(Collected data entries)
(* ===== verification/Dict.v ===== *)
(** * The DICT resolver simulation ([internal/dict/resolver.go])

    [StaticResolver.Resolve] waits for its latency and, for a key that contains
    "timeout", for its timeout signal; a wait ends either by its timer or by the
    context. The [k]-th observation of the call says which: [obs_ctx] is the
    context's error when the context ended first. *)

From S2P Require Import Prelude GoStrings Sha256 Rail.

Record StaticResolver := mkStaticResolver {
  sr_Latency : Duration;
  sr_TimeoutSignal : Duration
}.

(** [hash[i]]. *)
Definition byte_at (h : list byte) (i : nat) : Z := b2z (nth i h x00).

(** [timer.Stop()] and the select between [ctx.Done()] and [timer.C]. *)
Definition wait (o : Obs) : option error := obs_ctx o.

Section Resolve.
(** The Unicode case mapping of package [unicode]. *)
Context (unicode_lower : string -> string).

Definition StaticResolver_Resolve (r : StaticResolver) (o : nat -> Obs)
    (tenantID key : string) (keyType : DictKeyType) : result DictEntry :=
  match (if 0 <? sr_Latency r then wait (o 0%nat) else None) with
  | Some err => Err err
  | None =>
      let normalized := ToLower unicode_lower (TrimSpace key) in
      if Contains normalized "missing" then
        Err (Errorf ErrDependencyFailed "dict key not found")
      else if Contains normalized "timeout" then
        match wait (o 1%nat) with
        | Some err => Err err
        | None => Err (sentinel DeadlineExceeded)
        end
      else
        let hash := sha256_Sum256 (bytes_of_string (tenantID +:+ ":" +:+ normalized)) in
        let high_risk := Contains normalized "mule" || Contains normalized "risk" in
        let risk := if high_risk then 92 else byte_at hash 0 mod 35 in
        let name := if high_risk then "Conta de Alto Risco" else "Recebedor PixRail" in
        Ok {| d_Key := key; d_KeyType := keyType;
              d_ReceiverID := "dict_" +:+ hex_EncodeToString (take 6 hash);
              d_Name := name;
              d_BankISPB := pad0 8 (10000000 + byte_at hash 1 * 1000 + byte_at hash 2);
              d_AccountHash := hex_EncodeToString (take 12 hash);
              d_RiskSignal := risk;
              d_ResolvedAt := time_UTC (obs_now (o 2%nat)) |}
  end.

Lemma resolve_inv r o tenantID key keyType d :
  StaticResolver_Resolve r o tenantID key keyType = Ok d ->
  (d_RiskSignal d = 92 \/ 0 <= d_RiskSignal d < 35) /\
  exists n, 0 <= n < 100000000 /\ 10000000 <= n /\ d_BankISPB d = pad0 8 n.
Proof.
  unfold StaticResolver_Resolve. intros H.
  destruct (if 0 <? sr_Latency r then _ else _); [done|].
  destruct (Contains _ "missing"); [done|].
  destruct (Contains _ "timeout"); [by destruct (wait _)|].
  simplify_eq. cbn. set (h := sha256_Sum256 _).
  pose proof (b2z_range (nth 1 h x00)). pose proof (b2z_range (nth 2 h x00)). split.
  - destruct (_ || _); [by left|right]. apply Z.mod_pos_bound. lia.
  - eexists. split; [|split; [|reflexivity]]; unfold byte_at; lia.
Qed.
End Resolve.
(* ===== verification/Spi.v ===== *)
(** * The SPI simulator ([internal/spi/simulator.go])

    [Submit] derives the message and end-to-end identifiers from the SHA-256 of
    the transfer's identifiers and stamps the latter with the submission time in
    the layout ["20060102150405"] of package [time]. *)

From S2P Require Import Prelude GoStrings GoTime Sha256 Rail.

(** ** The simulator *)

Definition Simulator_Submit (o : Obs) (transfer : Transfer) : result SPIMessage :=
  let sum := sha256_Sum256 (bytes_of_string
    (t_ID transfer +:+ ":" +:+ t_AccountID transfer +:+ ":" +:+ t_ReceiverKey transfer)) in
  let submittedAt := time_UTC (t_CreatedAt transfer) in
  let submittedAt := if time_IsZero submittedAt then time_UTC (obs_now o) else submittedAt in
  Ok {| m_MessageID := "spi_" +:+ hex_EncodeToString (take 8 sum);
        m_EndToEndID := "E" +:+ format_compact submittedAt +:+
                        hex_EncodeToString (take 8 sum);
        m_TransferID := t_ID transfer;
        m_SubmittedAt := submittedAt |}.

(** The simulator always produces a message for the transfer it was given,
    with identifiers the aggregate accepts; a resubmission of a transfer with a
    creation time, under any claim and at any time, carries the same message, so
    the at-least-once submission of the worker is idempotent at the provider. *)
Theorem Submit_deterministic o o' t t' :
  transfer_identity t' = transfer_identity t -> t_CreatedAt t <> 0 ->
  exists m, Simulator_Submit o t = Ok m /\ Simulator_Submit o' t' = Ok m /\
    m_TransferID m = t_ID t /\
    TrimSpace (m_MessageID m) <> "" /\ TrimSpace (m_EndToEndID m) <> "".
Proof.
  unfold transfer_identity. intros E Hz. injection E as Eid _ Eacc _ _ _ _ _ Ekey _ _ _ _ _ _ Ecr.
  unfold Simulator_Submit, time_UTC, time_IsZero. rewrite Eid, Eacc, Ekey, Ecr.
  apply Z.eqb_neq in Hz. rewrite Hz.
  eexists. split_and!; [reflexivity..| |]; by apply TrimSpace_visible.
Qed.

_Work required_
All that should be written out is the stretch of lines above between the one holding "let hash := sha256_Sum256" and the one holding "d_KeyType := keyType;", inclusive, exactly as given.

_Written answer_
        let hash := sha256_Sum256 (bytes_of_string (tenantID +:+ ":" +:+ normalized)) in
        let high_risk := Contains normalized "mule" || Contains normalized "risk" in
        let risk := if high_risk then 92 else byte_at hash 0 mod 35 in
        let name := if high_risk then "Conta de Alto Risco" else "Recebedor PixRail" in
        Ok {| d_Key := key; d_KeyType := keyType;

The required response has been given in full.